Robust PCA in high dimensions with applications to PCR and PLS
Mia Hubert
Department of Mathematics
Katholieke Universiteit Leuven
Celestijnenlaan 200B, B-3001 Heverlee
tel.: +32 16 32 70 48; fax: +32 16 32 79 98
Email: mia.hubert@wis.kuleuven.ac.be
In chemometrics, multivariate calibration is often performed using Principal Component Regression (PCR) and Partial Least Squares (PLS), because these regression methods can cope with data sets, which have more variables than observations. They are, however, very sensitive to outliers, mainly because they are based on the empirical covariance matrix of the data.

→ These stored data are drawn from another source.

Definition letters (c1 c2 c3 : Z) : string :=
  String (ascii_of_Z c1) (String (ascii_of_Z c2) (String (ascii_of_Z c3) EmptyString)).

(** The meter of the Annex-N example (OMS Vol. 2, N.2.1) as a configured
    sensor: its DIN address is [3ELS3312345678]. *)
Definition annex_n_sensor (k : string) : OmsConfig := mkOmsConfig "annex_n_meter" "3ELS3312345678" k.

(** A stand-in block cipher, the identity, used only to run the decoder
    on concrete telegrams in the witnesses below; it is not AES. *)
Definition identity_cipher : Aes128 :=
  {| aes128_decrypt_block := fun _ b => b; aes128_decrypt_block_length := fun _ _ Hb => Hb |}.

(** The Annex-N telegram without CRCs, switched to security mode 7. *)
Definition annex_n_mode7 : list byte := <[14%nat := Byte.x27]> Crc.annex_n_body.

Section Spec.
Context `{Aes128}.

(** §7 of the specification: the plaintext of a mode-5 telegram is the
    AES-128-CBC decryption, without padding, of the bytes from 15 on,
    under the configured key, with the M- and A-fields and eight copies
    of the access number as IV. *)
Definition mode5_plaintext (telegram key : list byte) : option (list byte) :=
  match telegram !! 11%nat with
  | Some access_no => cbc_decrypt_nopad key (take 8 (drop 2 telegram) ++ repeat access_no 8) (drop 15 telegram)
  | None => None
  end.

End Spec.

(** ** Lemmas *)

Lemma land31 x : Z.land x 0x1F = x mod 32.
Proof. change 0x1F with (Z.ones 5). rewrite Z.land_ones by lia. done. Qed.

(** The three 5-bit fields of an encoded M-field. *)
Lemma manufacturer_fields c1 c2 c3 :
  64 <= c1 < 96 -> 64 <= c2 < 96 -> 64 <= c3 < 96 ->
  let m := (c1 - 64) * 1024 + (c2 - 64) * 32 + (c3 - 64) in
  Z.shiftl (u8v (byte_of_Z (m / 256))) 8 + u8v (byte_of_Z (m mod 256)) = m /\
  Z.land (Z.shiftr m 10) 0x1F = c1 - 64 /\ Z.land (Z.shiftr m 5) 0x1F = c2 - 64 /\
  Z.land m 0x1F = c3 - 64.
Proof.
  intros H1 H2 H3 m.
  assert (Hd : m / 256 = (c1 - 64) * 4 + (c2 - 64) / 8).
  { symmetry. apply Z.div_unique with ((c2 - 64) mod 8 * 32 + (c3 - 64)); [left|];
      pose proof (Z.mod_pos_bound (c2 - 64) 8); pose proof (Z.div_mod (c2 - 64) 8); lia. }
  rewrite !u8v_byte_of_Z, Z.mod_mod by lia.
  rewrite (Z.mod_small (m / 256)) by (pose proof (Z.div_pos (c2 - 64) 8); pose proof (Z.div_lt_upper_bound (c2 - 64) 8 4); lia).
  rewrite Z.shiftl_mul_pow2, !Z.shiftr_div_pow2, !land31 by lia.
  change (2 ^ 8) with 256. change (2 ^ 10) with 1024. change (2 ^ 5) with 32.
  split; [pose proof (Z.div_mod m 256); lia|].
  replace (m / 1024) with (c1 - 64) by (apply Z.div_unique with ((c2 - 64) * 32 + (c3 - 64)); [left|]; lia).
  replace (m / 32) with ((c1 - 64) * 32 + (c2 - 64)) by (apply Z.div_unique with (c3 - 64); [left|]; lia).
  split; [apply Z.mod_small; lia|]. split.
  - symmetry. apply Z.mod_unique with (c1 - 64); [left|]; lia.
  - symmetry. apply Z.mod_unique with ((c1 - 64) * 32 + (c2 - 64)); [left|]; lia.
Qed.

Lemma count_while_app_true p x k l :
  p x = true -> count_while p (repeat x k ++ l) = (k + count_while p l)%nat.
Proof. intros Hp. induction k as [|k IH]; [done|]. simpl. rewrite Hp, IH. done. Qed.

Lemma count_while_rev_last (body : list byte) :
  (forall x, last body = Some x -> x <> Byte.x2f) ->
  count_while (fun x => bool_decide (x = Byte.x2f)) (rev body) = 0%nat.
Proof.
  intros Hl. destruct (rev body) as [|y r] eqn:Er; [done|]. simpl.
  rewrite bool_decide_false; [done|]. apply Hl.
  rewrite <- (rev_involutive body), Er. simpl. apply last_snoc.
Qed.

Section DecoderLemmas.
Context `{Aes128}.

Lemma decrypt_mode5_ok {E} (t key : list byte) a :
  (15 <= List.length t)%nat -> t !! 11%nat = Some a ->
  @decrypt_mode5 _ E t a 15 key =
    if Nat.eqb (List.length key) 16 then ROk (default [] (mode5_plaintext t key))
    else RPanic LengthMismatch.
Proof.
  intros Hl Ha. unfold decrypt_mode5.
  change [2; 3; 4; 5; 6; 7; 8; 9]%nat with (seq 2 8).
  rewrite at_idxs_seq by lia. rewrite res_bind_ok. cbv zeta.
  unfold slice_from. rewrite decide_True by lia. rewrite res_bind_ok.
  destruct (Nat.eqb (List.length key) 16); [|done]. simpl.
  unfold mode5_plaintext. rewrite Ha. done.
Qed.

(** The header fields a successful [parse_tpl_header] read. *)
Lemma parse_tpl_header_ok t pm a st cf pm' :
  parse_tpl_header t pm = ROk (a, st, cf, pm') ->
  exists b11 b14, t !! 11%nat = Some b11 /\ t !! 14%nat = Some b14 /\ a = u8v b11 /\
    Z.land (Z.shiftr cf 8) 0x1F = Z.land (u8v b14) 0x1F.
Proof.
  unfold parse_tpl_header. intros E. inv_ok E. injection E as <- <- <- <-.
  apply at_idx_Some in Ha0, Ha2, Ha3.
  exists a1, a3. do 3 (split; [done|]).
  pose proof (u8v_range a4). pose proof (u8v_range a3).
  rewrite Z.lor_comm, (lor_shiftl_add _ _ 8) by lia.
  rewrite Z.shiftr_div_pow2, Z.div_add by lia. rewrite Z.div_small by lia. done.
Qed.

(** What a successful security-mode arm did. *)
Lemma decrypt_payload_ok t config access_no mode mr pm dec mr' pm' :
  decrypt_payload t config access_no mode mr pm = ROk (dec, mr', pm') ->
  (mode = 5 /\ mr' = Models.set_meter_name (name config) mr /\
   exists dd, @decrypt_mode5 _ OmsParseError t (byte_of_Z access_no) 15 (default [] (hex_decode (key config))) = ROk dd /\
              take 2 dd = [Byte.x2f; Byte.x2f])
  \/ (mode = 7 /\ dec = [] /\ mr' = mr).
Proof.
  unfold decrypt_payload. intros E.
  destruct (Z.eq_dec mode 5) as [->|H5]; [|destruct (Z.eq_dec mode 7) as [->|H7]].
  - left. inv_ok E. apply orb_false_iff in Hb as [Hb0 Hb1].
    apply negb_false_iff, Z.eqb_eq in Hb0, Hb1.
    injection E as <- <- <-. split; [done|]. split; [done|]. eexists; split; [done|].
    simpl. f_equal; [|f_equal]; apply u8v_inj; done.
  - right. injection E as <- <- <-. done.
  - exfalso. destruct mode as [|m|m]; try discriminate E.
    repeat (destruct m as [m|m|]; try discriminate E); lia.
Qed.

(** ** Properties of the decoder *)

(** C4: a telegram that [parse_oms_telegram] accepts passed the CRC
    check (when asked), has 10 to 255 bytes and the SND_NR C-field, is
    recorded as OMS, and either is mode 5, its meter named after a
    configured sensor whose key decrypts it (AES-128-CBC, IV from the M-
    and A-fields and the access number, §7) to a plaintext starting with
    [2F 2F], or is mode 7 and stays unnamed. *)
Theorem parse_oms_telegram_sound sensors t wc m :
  parse_oms_telegram sensors t wc = ROk m ->
  exists t', (if wc then Crc.verifiy_crc t else ROk t) = ROk t' /\
    (10 <= List.length t' <= 255)%nat /\ t' !! 1%nat = Some Byte.x44 /\
    Models.protocol m = Models.OMS /\
    ((exists config pt, In config sensors /\ Models.meter_name m = name config /\
        mode5_plaintext t' (default [] (hex_decode (key config))) = Some pt /\
        take 2 pt = [Byte.x2f; Byte.x2f]) \/
     (exists b14, t' !! 14%nat = Some b14 /\ Z.land (u8v b14) 0x1F = 7 /\
        Models.meter_name m = ""%string)).
Proof.
  unfold parse_oms_telegram. intros E. inv_ok E. injection E as <-.
  exists a. split; [done|]. split; [lia|].
  apply at_idx_Some in Ha1. apply negb_false_iff, Z.eqb_eq in Hb.
  split; [rewrite Ha1; f_equal; apply u8v_inj; done|].
  destruct (parse_tpl_header_ok _ _ _ _ _ _ Ha6) as (b11 & b14 & H11 & H14 & -> & Hmode).
  unfold get_meter_config in Hx. apply List.find_some in Hx as [Hin _].
  rewrite Hmode in Ha7. pose proof (lookup_lt_Some _ _ _ H14) as Hlen.
  destruct (decrypt_payload_ok _ _ _ _ _ _ _ _ _ Ha7) as [(_ & -> & dd & Hdd & Htake)|(H7 & _ & ->)].
  - split; [done|]. left. exists o.
    rewrite byte_of_Z_u8v, decrypt_mode5_ok in Hdd by (done || lia).
    destruct (Nat.eqb _ 16); [|discriminate]. injection Hdd as <-.
    destruct (mode5_plaintext a _) as [pt|]; [|discriminate]. exists pt. done.
  - split; [done|]. right. exists b14. done.
Qed.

In this talk I will first present a robust covariance estimator for high-dimensional data. It combines projection pursuit ideas with robust covariance estimation in low dimensions. Then I will explain how we obtain a robust PCR and a robust PLS method when we combine this estimator with a robust multivariate regression method. Simulation results pinpoint the good behaviour of these methods at data sets, which are contaminated with different types of outliers. Monte-Carlo simulations are also performed at uncontaminated data sets to compare the finite-sample efficiencies of the robust methods with those of the classical estimators. A robust R-squared measure is proposed to select the number of latent variables. Finally several two- and three-dimensional diagnostic plots are introduced which are very helpful to visualize the observations and to classify them into regular observations and different types of outliers. Striking differences between the classical and the robust analysis are illustrated on a real data set.